Data to use: Begin
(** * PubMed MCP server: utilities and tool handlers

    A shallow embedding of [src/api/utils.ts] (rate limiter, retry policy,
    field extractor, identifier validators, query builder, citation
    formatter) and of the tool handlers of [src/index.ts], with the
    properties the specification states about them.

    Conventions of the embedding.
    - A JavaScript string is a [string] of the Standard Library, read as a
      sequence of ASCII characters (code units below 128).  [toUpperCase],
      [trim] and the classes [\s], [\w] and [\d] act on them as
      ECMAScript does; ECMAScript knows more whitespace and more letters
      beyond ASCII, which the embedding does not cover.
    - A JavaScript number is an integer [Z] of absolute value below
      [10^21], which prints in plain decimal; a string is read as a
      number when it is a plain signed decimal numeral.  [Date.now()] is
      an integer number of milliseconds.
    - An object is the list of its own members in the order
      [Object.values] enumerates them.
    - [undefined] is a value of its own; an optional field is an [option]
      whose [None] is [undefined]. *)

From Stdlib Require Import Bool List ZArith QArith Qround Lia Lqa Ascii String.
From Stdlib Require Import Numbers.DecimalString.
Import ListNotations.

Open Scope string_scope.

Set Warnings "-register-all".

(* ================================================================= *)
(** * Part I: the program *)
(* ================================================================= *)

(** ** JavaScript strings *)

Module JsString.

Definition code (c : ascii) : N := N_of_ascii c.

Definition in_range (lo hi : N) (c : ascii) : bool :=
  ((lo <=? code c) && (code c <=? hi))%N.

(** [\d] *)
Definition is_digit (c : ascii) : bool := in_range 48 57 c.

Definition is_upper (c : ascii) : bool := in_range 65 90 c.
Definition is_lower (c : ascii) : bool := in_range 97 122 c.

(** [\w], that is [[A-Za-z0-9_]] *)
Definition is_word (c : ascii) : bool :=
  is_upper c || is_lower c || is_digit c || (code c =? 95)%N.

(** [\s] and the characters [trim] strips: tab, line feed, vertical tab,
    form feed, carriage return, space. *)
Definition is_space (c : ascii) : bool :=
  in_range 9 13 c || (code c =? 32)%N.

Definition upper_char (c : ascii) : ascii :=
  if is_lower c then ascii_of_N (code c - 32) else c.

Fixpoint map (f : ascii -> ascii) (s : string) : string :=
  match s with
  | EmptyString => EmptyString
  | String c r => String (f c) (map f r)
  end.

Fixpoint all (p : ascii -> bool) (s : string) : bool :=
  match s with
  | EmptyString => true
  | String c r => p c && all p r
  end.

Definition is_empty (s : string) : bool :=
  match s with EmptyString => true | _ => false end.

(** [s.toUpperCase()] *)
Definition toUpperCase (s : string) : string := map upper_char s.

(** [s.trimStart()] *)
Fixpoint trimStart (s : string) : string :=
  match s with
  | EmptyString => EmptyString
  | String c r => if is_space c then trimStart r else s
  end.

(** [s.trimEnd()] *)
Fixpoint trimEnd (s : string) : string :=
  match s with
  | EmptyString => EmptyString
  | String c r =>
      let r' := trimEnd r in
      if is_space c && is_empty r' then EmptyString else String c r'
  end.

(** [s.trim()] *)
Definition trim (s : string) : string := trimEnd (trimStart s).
Data to use: End
▶ [Task to carry out]: If a line in the listing holds the word "feed", copy it out.

▶ [Result of this task]:
(** [\s] and the characters [trim] strips: tab, line feed, vertical tab,
    form feed, carriage return, space. *)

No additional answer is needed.